Provided data:
******

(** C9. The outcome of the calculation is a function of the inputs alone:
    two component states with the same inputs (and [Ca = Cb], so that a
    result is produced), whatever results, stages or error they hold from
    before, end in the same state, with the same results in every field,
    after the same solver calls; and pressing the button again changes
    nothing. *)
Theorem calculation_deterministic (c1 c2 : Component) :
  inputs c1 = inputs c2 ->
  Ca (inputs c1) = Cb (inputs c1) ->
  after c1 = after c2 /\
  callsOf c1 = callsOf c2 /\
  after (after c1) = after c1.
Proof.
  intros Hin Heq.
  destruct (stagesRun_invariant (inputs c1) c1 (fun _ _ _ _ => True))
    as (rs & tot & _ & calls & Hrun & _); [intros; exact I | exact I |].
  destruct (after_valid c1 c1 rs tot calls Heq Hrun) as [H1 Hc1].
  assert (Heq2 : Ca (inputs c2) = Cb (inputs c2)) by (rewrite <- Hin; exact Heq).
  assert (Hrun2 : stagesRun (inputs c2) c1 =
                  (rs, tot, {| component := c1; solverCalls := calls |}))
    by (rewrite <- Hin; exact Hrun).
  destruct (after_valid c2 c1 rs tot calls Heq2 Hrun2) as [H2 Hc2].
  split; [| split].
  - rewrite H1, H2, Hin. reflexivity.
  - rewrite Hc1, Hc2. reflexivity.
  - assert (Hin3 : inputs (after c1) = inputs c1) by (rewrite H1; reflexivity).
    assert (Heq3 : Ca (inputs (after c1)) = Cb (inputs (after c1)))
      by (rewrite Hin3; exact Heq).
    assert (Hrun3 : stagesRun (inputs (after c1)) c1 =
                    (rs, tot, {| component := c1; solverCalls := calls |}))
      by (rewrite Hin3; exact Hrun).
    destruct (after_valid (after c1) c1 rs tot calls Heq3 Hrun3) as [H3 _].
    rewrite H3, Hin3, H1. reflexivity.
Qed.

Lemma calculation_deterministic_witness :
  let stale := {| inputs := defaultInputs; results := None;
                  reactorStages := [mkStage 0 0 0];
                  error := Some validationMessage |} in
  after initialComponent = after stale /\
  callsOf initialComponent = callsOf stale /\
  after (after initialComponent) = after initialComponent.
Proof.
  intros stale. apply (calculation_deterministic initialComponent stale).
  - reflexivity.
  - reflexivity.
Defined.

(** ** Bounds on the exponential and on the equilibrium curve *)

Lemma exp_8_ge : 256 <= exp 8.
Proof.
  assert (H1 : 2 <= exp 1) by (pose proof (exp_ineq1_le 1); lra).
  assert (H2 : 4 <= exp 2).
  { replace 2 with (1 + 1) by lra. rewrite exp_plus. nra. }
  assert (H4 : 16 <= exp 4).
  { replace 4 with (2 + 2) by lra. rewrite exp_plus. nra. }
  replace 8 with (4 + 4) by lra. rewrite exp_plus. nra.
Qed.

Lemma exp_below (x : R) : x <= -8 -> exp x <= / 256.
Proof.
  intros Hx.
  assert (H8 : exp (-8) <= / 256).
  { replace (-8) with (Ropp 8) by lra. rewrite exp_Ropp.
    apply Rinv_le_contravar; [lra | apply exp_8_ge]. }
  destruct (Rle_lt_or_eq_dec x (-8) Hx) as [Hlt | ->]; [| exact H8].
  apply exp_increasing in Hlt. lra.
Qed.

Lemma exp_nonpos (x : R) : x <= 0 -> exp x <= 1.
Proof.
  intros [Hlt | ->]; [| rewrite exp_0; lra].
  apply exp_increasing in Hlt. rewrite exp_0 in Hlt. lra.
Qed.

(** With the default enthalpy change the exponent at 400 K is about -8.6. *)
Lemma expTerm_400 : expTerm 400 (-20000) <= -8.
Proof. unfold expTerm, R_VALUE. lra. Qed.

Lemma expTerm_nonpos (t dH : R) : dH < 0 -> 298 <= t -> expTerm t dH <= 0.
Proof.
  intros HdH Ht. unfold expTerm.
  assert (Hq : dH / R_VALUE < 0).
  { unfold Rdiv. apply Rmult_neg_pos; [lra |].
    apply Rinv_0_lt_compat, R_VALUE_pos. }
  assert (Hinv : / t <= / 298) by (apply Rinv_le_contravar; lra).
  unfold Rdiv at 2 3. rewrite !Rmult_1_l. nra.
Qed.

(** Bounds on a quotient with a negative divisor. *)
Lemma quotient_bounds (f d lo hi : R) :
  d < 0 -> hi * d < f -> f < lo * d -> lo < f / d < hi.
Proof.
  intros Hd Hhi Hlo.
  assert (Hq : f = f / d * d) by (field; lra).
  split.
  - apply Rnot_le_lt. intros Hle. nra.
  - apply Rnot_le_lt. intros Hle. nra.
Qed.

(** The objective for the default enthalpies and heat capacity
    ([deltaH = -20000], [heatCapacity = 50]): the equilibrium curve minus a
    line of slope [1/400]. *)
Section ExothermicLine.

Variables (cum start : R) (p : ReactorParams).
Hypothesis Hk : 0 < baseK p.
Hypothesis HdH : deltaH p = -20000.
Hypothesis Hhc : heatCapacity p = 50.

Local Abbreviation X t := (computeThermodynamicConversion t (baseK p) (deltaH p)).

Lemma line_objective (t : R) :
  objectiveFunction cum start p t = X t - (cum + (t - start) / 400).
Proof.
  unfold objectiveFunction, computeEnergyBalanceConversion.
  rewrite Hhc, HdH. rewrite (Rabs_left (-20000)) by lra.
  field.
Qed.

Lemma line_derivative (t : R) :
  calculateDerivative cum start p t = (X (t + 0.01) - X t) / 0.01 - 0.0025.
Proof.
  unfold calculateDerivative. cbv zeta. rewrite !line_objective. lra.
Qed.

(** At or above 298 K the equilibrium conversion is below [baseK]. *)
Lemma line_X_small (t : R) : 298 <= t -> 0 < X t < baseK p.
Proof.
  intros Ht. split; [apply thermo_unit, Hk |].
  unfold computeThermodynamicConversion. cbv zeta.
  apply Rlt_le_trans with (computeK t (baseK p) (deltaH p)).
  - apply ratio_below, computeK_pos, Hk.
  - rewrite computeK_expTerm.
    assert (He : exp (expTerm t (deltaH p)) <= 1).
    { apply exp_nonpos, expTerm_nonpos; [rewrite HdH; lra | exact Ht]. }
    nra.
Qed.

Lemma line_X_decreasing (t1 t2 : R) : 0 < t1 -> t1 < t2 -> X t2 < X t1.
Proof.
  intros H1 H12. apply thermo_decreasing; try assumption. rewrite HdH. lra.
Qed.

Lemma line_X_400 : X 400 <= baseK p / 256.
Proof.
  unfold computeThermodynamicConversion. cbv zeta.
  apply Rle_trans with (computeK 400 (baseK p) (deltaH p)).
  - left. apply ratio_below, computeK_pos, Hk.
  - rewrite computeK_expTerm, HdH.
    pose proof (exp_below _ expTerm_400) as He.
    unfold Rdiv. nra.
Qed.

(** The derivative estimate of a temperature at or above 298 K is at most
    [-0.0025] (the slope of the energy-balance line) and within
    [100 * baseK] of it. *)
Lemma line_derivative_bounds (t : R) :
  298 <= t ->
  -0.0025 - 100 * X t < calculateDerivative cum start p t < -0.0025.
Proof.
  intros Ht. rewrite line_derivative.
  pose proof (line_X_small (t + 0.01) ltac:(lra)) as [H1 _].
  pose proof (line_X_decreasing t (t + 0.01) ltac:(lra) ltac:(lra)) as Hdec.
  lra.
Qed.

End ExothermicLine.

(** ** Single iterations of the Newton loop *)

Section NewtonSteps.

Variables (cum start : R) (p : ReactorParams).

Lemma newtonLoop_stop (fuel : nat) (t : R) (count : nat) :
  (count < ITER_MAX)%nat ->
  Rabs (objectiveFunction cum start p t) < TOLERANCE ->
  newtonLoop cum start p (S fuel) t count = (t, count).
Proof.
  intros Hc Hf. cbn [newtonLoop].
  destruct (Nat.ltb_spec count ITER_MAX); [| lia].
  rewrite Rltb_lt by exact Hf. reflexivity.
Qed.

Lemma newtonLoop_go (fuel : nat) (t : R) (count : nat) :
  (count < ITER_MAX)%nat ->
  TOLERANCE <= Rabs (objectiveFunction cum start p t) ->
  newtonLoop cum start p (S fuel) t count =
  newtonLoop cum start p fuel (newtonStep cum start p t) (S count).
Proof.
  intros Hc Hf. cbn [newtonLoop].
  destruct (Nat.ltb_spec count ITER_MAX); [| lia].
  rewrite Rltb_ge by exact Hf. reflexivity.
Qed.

******

Task brief: Leave out every line above except those from the line with "(** At or above" up to and including the line with "- rewrite computeK_expTerm.", and copy those exactly.

Answer:
(** At or above 298 K the equilibrium conversion is below [baseK]. *)
Lemma line_X_small (t : R) : 298 <= t -> 0 < X t < baseK p.
Proof.
  intros Ht. split; [apply thermo_unit, Hk |].
  unfold computeThermodynamicConversion. cbv zeta.
  apply Rlt_le_trans with (computeK t (baseK p) (deltaH p)).
  - apply ratio_below, computeK_pos, Hk.
  - rewrite computeK_expTerm.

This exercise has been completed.